A.J. nodded. “Yes, again. Quinn absolutely abused her, both physically and emotionally. She was planning to leave him, even before she met Jamie.”

Alison didn’t speak, didn’t nod, didn’t react. She just calmly and silently—and thoughtfully, with a serious chunk of this-is-too-funny in her eyes—looked down at him, her long, blue jean–clad legs out in front of her, her purple T-shirt stretching slightly against the lithe, trim, yet very feminine curves of her body.

A.J. waited, gazing back up at her, as Jamie started pacing again at the edge of his peripheral vision.

Alison moved first, spoke first. “And that’s it?” she asked, pushing herself off her desk so that she was standing in front of him.

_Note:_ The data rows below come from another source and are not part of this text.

Lemma parse_members_join (ps : properties) (rest : jsstring) :
  ps <> [] ->
  Forall (fun kv => all_units (fst kv) = true /\ reads_back (snd kv)) ps ->
  exists f,
    parse_members f
      (join [44%N]
         (map (fun kv => quote (fst kv) ++ 58%N :: element_text (snd kv)) ps)
       ++ 125%N :: rest)
    = Parsed ps rest.
Proof.
  induction ps as [|[k e] ps IH]; [contradiction|]; intros _ Hall.
  inversion Hall as [|? ? [Hk He] Hl]; subst; simpl in Hk, He.
  destruct He as [t [c [t' [Hser [Ht [Hws [H93 Hparse]]]]]]].
  assert (Htext : element_text e = t)
    by (unfold element_text; rewrite Hser; reflexivity).
  destruct ps as [|kv2 ps].
  - destruct (Hparse (125%N :: rest) eq_refl) as [f Hf].
    exists (S f); rewrite parse_members_S; cbn [join map fst snd].
    rewrite Htext.
    replace ((quote k ++ 58%N :: t) ++ 125%N :: rest)
      with (quote k ++ 58%N :: t ++ 125%N :: rest)
      by (rewrite <- app_assoc; reflexivity).
    rewrite parse_key_quote by exact Hk.
    rewrite Hf; reflexivity.
  - destruct (IH ltac:(discriminate) Hl) as [f2 Hf2].
    set (more :=
           join [44%N]
             (map (fun kv => quote (fst kv) ++ 58%N :: element_text (snd kv))
                (kv2 :: ps)) ++ 125%N :: rest) in *.
    destruct (Hparse (44%N :: more) eq_refl) as [f1 Hf1].
    exists (S (Nat.max f1 f2)); rewrite parse_members_S.
    replace (join [44%N]
               (map (fun kv => quote (fst kv) ++ 58%N :: element_text (snd kv))
                  ((k, e) :: kv2 :: ps)) ++ 125%N :: rest)
      with (quote k ++ 58%N :: t ++ 44%N :: more)
      by (unfold more; cbn [join map fst snd]; rewrite Htext, <- !app_assoc;
          reflexivity).
    rewrite parse_key_quote by exact Hk.
    rewrite (@parse_value_fuel_le _ f1) by (try lia; rewrite Hf1; discriminate).
    rewrite Hf1; simpl skip_ws; simpl accept; cbv beta iota.
    rewrite (@parse_members_fuel_le f2) by (try lia; rewrite Hf2; discriminate).
    rewrite Hf2; reflexivity.
Qed.

Lemma number_head_tests (c : code_unit) :
  c = 45%N \/ is_digit c = true ->
  is_ws c = false /\ N.eqb c 123 = false /\ N.eqb c 91 = false /\
  N.eqb c DQUOTE = false /\ N.eqb c 116 = false /\ N.eqb c 102 = false /\
  N.eqb c 110 = false /\ N.eqb c 93 = false.
Proof.
  unfold is_digit, is_ws, DQUOTE; rewrite andb_true_iff, !N.leb_le.
  intros H; repeat split; rewrite ?orb_false_iff; repeat split;
    apply N.eqb_neq; lia.
Qed.

Lemma join_head (sep p : jsstring) (ps : list jsstring) (more : jsstring)
  (c : code_unit) (p' : jsstring) :
  p = c :: p' -> exists body, join sep (p :: ps) ++ more = c :: body.
Proof.
  intros ->; destruct ps; simpl; eauto.
Qed.

(** A value in canonical form is printed as a text, starting with neither
    white space nor a closing bracket, that is read back as the value. *)
Lemma canonical_reads_back (v : value) : canonical v -> reads_back v.
Proof.
  induction v as [| |b|x|s|l IH|ps IH] using value_induction; intros Hc.
  - contradiction.
  - exists (lit "null"), 110%N, (lit "ull").
    split; [reflexivity|]; split; [reflexivity|]; split; [reflexivity|].
    split; [reflexivity|]; intros rest _; exists 1; vm_compute; reflexivity.
  - destruct b.
    + exists (lit "true"), 116%N, (lit "rue").
      split; [reflexivity|]; split; [reflexivity|]; split; [reflexivity|].
      split; [reflexivity|]; intros rest _; exists 1; vm_compute; reflexivity.
    + exists (lit "false"), 102%N, (lit "alse").
      split; [reflexivity|]; split; [reflexivity|]; split; [reflexivity|].
      split; [reflexivity|]; intros rest _; exists 1; vm_compute; reflexivity.
  - destruct Hc as [Hfin [Hlex Hrt]].
    destruct (@lex_number_head _ _ Hlex) as [c [s' [Ht Hhead]]].
    destruct (@number_head_tests _ Hhead)
      as [Hws [H123 [H91 [H34 [H116 [H102 [H110 H93]]]]]]].
    exists (NumberToString x), c, s'.
    split; [simpl; rewrite Hfin; reflexivity|].
    split; [exact Ht|]; split; [exact Hws|]; split; [exact H93|].
    intros rest Hd; exists 1.
    rewrite parse_value_S, Ht; cbn [app skip_ws]; rewrite Hws, H123, H91.
    unfold parse_scalar; rewrite H34, H116, H102, H110.
    change (c :: s' ++ rest) with ((c :: s') ++ rest).
    rewrite <- Ht, (@lex_number_more _ _ Hlex Hd), Hrt; reflexivity.
  - exists (quote s), DQUOTE, (quote_units s ++ [DQUOTE]).
    split; [reflexivity|]; split; [reflexivity|]; split; [reflexivity|].
    split; [reflexivity|]; intros rest _; exists 1.
    unfold quote.
    replace ((DQUOTE :: quote_units s ++ [DQUOTE]) ++ rest)
      with (DQUOTE :: quote_units s ++ DQUOTE :: rest)
      by (simpl; rewrite <- app_assoc; reflexivity).
    change (parse_value 1 (DQUOTE :: quote_units s ++ DQUOTE :: rest))
      with (match parse_chars (quote_units s ++ DQUOTE :: rest) with
            | Some (t, r) => Parsed (VStr t) r
            | None => SyntaxError
            end).
    simpl in Hc; rewrite parse_chars_quote by exact Hc; reflexivity.
  - apply canonical_elements in Hc.
    assert (Hall : Forall reads_back l).
    { clear -IH Hc; induction l as [|e l IHl]; [constructor|].
      inversion IH; inversion Hc; subst; constructor; auto. }
    exists (91%N :: join [44%N] (map element_text l) ++ [93%N]), 91%N,
      (join [44%N] (map element_text l) ++ [93%N]).
    split; [reflexivity|]; split; [reflexivity|]; split; [reflexivity|].
    split; [reflexivity|]; intros rest _.
    cbn [app]; rewrite <- app_assoc; cbn [app].
    destruct l as [|e l]; [exists 1; reflexivity|].
    destruct (@parse_elements_join (e :: l) rest ltac:(discriminate) Hall)
      as [f Hf].
    exists (S f); rewrite parse_value_S.
    change (skip_ws (91%N :: ?b)) with (91%N :: b); cbv beta iota.
    change (N.eqb 91 123) with false; change (N.eqb 91 91) with true;
      cbv beta iota.
    inversion Hall as [|? ? He _]; subst.
    destruct He as [t [c [t' [Hser [Ht [Hws [H93 _]]]]]]].
    assert (Htext : element_text e = c :: t')
      by (unfold element_text; rewrite Hser; exact Ht).
    destruct (@join_head [44%N] (element_text e) (map element_text l)
                (93%N :: rest) c t' Htext) as [body Hbody].
    change (map element_text (e :: l))
      with (element_text e :: map element_text l) in *.
    rewrite Hbody in *; cbn [skip_ws]; rewrite Hws; cbn [accept].
    rewrite H93, Hf; reflexivity.
  - apply canonical_members in Hc; destruct Hc as [Ho Hc].
    assert (Hall : Forall (fun kv => all_units (fst kv) = true
                                     /\ reads_back (snd kv)) ps).
    { clear -IH Hc; induction ps as [|kv ps IHps]; [constructor|].
      inversion IH; inversion Hc; subst; constructor; [|auto].
      split; [tauto | apply H1; tauto]. }
    set (g := fun kv : jsstring * value =>
                quote (fst kv) ++ 58%N :: element_text (snd kv)).
    exists (123%N :: join [44%N] (map g ps) ++ [125%N]), 123%N,
      (join [44%N] (map g ps) ++ [125%N]).
    split.
    { change (serialize (VObj ps))
        with (Some (123%N :: join [44%N] (omit_none (map member_text ps))
                    ++ [125%N])).
      rewrite omit_none_members by exact Hall; reflexivity. }
    split; [reflexivity|]; split; [reflexivity|].
    split; [reflexivity|]; intros rest _.
    cbn [app]; rewrite <- app_assoc; cbn [app].
    destruct ps as [|kv ps]; [exists 1; reflexivity|].
    destruct (@parse_members_join (kv :: ps) rest ltac:(discriminate) Hall)
      as [f Hf].
    exists (S f); rewrite parse_value_S.
    change (skip_ws (123%N :: ?b)) with (123%N :: b); cbv beta iota.
    change (N.eqb 123 123) with true; cbv beta iota.
    assert (Hg : g kv = DQUOTE :: (quote_units (fst kv) ++ [DQUOTE])
                        ++ 58%N :: element_text (snd kv)) by reflexivity.
    destruct (@join_head [44%N] (g kv) (map g ps) (125%N :: rest) _ _ Hg)
      as [body Hbody].
    fold g in Hf.
    change (map g (kv :: ps)) with (g kv :: map g ps) in *.
    rewrite Hbody in *.
    change (accept 125%N (skip_ws (DQUOTE :: body))) with (@None jsstring).
    rewrite Hf, (@obj_define_all_in_order _ _ Ho); reflexivity.
Qed.

(** [JSON.parse] undoes [JSON.stringify] on values in canonical form. *)
Lemma parse_stringify (v : value) (t : jsstring) :
  canonical v -> stringify v = Some t -> parse t = Some v.
Proof.
  intros Hc Hs.
  destruct (canonical_reads_back v Hc) as [t0 [c [t' [Hser [_ [_ [_ Hparse]]]]]]].
  unfold stringify in Hs; rewrite Hs in Hser; injection Hser as <-.
  destruct (Hparse [] eq_refl) as [f Hf]; rewrite app_nil_r in Hf.
  apply parse_value_any_fuel in Hf.
  unfold parse, parse_text; rewrite Hf; reflexivity.
Qed.

End WithNumbers.
End RoundTrip.

(** ** The re-serialization step *)

(** C9, as the code has it.  A payload that is the text [JSON.stringify]
    prints for a value in canonical form is re-serialized byte for byte:
    parsing it gives the value back and printing the value gives the
    text. *)
Theorem reserialize_printed_text {NM : NumberModel} (v : value) (t : jsstring) :
  JSON.canonical v -> JSON.stringify v = Some t -> reserialize t = Some t.
Proof.
  intros Hc Hs; unfold reserialize.
  rewrite (RoundTrip.parse_stringify v Hc Hs), Hs; reflexivity.
Qed.

(** [{"id":1}] is re-serialized as it is. *)
Lemma reserialize_printed_text_witness :
  reserialize (NM := IntegerNumbers.model) Examples.id1 = Some Examples.id1.
Proof.
  apply (@reserialize_printed_text IntegerNumbers.model
           (VObj [(lit "id", VNum (NM := IntegerNumbers.model) 1%Z)])).
  - simpl; unfold JSON.number_canonical.
    split; [reflexivity|]; split; [reflexivity|]; split; [|exact I].
    split; [reflexivity|]; split; reflexivity.
  - reflexivity.
Defined.

(** C9 as stated fails: [{"id": 1}] is re-serialized as [{"id":1}], and
    ["\u0041"] as ["A"]; the bytes differ though the content is the
    same. *)
Lemma reserialize_changes_bytes :
  reserialize (NM := IntegerNumbers.model) Examples.id1_spaced
  = Some Examples.id1 /\
  Examples.id1 <> Examples.id1_spaced /\
  reserialize (NM := IntegerNumbers.model) Examples.escaped_A
  = Some Examples.plain_A /\
  Examples.plain_A <> Examples.escaped_A.
Proof.
  split; [reflexivity|]; split; [discriminate|].
  split; [reflexivity | discriminate].
Qed.

(** * Further properties of the code *)

(** ** The handler, path by path *)

Section HandlerBehaviour.

Context {NM : NumberModel}.

Variable upstream :
  jsstring -> jsstring -> list (jsstring * jsstring) -> option jsstring ->
  fetch_outcome.

Variable client : option nat.

Lemma respond_returns (tr : list event) (b : Body) (s : N)
  (h : list (jsstring * jsstring)) :
  own_status s = true ->
  respond tr b s h =
  {| trace := tr;
     answer := Returns {| status := s; headers := h; body := Some b |} |}.
Proof.
  unfold own_status; rewrite !orb_true_iff, !N.eqb_eq.
  intros [[[[-> | ->] | ->] | ->] | ->]; reflexivity.
Qed.

Lemma request_failed_returns (tr : list event) (e : error) :
  request_failed tr e =
  {| trace := tr ++ [request_diagnostic e];
     answer := Returns internal_error |}.
Proof. reflexivity. Qed.

(** [JSON.parse] never gives [undefined]. *)
Lemma json_defined (request : Request) : json request <> Some VUndefined.
Proof.
  intros H; destruct (JSONFacts.parse_defined _ H) as [t Ht]; discriminate.
Qed.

A.J. blinked. But before he could open his mouth to respond—assuming he had the slightest idea how to respond to
And that’s it?
—she continued.

“You walk up to me and say,
Excuse me, Dr. Carter, may I have a moment of your time
 … Well, actually, I think you said,
Um
, but I’m almost positive what you meant to say was
Excuse me, Dr. Carter, may I have a moment, because everything you wrote in your book, which you spent close to a
decade of your life meticulously researching and documenting, is wrong
, and you … just expect me to believe you?” She smiled at him, genuinely amused.